**DATASET RECORDS**:
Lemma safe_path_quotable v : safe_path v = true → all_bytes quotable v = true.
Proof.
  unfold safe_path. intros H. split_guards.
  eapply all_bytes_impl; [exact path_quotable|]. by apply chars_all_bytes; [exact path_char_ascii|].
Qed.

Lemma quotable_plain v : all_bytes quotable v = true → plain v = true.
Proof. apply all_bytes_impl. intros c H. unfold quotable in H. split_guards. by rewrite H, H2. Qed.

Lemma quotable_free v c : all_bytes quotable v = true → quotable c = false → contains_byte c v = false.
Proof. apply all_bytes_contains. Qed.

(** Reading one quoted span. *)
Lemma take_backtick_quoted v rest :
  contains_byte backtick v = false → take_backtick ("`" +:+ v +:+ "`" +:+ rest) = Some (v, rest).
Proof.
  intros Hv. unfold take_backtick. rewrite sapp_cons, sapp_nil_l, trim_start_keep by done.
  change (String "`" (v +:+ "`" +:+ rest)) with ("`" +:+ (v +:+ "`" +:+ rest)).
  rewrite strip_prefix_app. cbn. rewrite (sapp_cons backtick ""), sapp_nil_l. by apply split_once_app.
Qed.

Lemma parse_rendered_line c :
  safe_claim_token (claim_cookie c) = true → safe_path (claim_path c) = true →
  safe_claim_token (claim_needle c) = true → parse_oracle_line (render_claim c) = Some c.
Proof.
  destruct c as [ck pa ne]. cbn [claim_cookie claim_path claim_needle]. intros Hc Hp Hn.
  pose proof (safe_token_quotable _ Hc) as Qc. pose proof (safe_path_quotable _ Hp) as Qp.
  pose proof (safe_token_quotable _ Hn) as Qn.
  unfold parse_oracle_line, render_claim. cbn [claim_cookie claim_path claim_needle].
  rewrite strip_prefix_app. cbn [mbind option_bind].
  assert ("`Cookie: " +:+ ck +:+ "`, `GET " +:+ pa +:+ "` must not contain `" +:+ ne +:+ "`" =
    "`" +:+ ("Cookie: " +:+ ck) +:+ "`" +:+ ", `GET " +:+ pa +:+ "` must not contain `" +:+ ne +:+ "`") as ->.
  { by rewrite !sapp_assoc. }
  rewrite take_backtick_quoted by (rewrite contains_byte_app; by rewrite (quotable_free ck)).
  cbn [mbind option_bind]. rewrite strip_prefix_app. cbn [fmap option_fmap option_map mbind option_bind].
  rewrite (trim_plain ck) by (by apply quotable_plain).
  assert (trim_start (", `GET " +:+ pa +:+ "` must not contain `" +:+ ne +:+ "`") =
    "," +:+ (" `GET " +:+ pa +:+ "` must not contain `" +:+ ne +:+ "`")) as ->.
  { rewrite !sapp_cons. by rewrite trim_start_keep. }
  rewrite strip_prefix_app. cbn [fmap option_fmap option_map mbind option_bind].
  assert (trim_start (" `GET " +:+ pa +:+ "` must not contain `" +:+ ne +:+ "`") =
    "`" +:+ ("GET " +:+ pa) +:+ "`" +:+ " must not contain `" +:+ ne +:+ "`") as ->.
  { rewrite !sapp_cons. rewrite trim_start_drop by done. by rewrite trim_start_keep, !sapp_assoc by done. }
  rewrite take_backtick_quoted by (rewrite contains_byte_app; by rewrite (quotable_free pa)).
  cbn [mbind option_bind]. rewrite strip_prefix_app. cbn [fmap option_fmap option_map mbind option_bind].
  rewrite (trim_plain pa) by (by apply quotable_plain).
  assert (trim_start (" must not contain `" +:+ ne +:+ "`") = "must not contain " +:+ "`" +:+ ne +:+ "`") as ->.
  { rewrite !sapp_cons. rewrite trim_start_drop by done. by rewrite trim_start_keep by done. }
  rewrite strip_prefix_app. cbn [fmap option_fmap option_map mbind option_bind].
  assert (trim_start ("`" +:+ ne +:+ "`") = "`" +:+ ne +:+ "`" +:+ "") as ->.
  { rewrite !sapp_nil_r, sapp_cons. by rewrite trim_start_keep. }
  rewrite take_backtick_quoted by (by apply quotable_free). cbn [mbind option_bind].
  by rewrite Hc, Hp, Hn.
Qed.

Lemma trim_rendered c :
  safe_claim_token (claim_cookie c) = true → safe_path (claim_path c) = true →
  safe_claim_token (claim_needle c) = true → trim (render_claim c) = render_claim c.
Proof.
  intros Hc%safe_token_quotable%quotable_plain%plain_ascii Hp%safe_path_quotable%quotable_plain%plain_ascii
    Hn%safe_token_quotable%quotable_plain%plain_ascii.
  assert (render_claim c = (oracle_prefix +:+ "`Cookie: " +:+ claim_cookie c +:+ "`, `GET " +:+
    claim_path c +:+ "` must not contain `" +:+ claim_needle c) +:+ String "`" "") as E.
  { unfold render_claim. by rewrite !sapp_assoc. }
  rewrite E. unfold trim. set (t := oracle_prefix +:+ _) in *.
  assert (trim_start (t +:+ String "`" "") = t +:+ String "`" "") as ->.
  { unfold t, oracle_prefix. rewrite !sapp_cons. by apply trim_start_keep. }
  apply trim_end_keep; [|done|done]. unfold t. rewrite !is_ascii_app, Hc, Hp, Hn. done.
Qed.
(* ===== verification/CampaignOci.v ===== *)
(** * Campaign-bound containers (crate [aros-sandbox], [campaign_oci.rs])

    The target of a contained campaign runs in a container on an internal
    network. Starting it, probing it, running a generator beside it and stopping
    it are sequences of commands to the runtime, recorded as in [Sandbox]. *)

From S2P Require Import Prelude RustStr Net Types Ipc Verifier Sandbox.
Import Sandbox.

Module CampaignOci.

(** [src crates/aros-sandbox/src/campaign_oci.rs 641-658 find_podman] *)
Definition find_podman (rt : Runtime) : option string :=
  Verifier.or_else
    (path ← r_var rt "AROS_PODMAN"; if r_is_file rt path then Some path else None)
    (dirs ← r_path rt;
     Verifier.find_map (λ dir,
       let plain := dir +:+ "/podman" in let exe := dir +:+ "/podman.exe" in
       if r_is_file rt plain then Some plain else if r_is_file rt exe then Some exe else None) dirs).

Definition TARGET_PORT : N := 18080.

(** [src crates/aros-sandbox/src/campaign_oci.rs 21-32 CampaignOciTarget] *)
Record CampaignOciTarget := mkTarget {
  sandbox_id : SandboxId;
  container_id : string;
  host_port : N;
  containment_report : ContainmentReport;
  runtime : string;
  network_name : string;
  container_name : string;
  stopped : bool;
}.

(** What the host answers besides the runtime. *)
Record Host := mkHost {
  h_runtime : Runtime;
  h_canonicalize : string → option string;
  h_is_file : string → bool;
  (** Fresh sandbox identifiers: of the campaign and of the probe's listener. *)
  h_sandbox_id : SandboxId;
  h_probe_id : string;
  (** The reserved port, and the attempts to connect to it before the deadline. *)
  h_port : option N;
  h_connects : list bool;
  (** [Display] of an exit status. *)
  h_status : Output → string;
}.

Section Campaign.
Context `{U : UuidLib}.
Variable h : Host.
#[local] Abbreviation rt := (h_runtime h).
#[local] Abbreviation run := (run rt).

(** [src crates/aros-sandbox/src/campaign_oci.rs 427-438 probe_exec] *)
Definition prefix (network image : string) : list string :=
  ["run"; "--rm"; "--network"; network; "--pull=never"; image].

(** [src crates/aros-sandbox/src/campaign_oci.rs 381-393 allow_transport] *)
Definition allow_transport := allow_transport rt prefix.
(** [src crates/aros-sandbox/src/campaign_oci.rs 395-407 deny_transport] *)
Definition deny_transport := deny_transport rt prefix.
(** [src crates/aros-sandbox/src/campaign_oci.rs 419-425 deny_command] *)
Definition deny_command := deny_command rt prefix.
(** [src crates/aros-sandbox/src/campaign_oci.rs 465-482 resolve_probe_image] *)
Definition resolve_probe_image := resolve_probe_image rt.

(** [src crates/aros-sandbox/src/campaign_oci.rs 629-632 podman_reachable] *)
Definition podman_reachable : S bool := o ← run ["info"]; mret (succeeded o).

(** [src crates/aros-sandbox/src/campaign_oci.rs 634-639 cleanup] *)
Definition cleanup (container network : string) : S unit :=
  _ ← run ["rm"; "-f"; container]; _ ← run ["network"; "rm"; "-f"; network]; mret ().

**WORK REQUEST**:
From the material above, set down exactly the lines starting at the one with "Lemma take_backtick_quoted v" and ending at the one with "Lemma parse_rendered_line c", end lines included.

**TASK SOLUTION**:
Lemma take_backtick_quoted v rest :
  contains_byte backtick v = false → take_backtick ("`" +:+ v +:+ "`" +:+ rest) = Some (v, rest).
Proof.
  intros Hv. unfold take_backtick. rewrite sapp_cons, sapp_nil_l, trim_start_keep by done.
  change (String "`" (v +:+ "`" +:+ rest)) with ("`" +:+ (v +:+ "`" +:+ rest)).
  rewrite strip_prefix_app. cbn. rewrite (sapp_cons backtick ""), sapp_nil_l. by apply split_once_app.
Qed.

Lemma parse_rendered_line c :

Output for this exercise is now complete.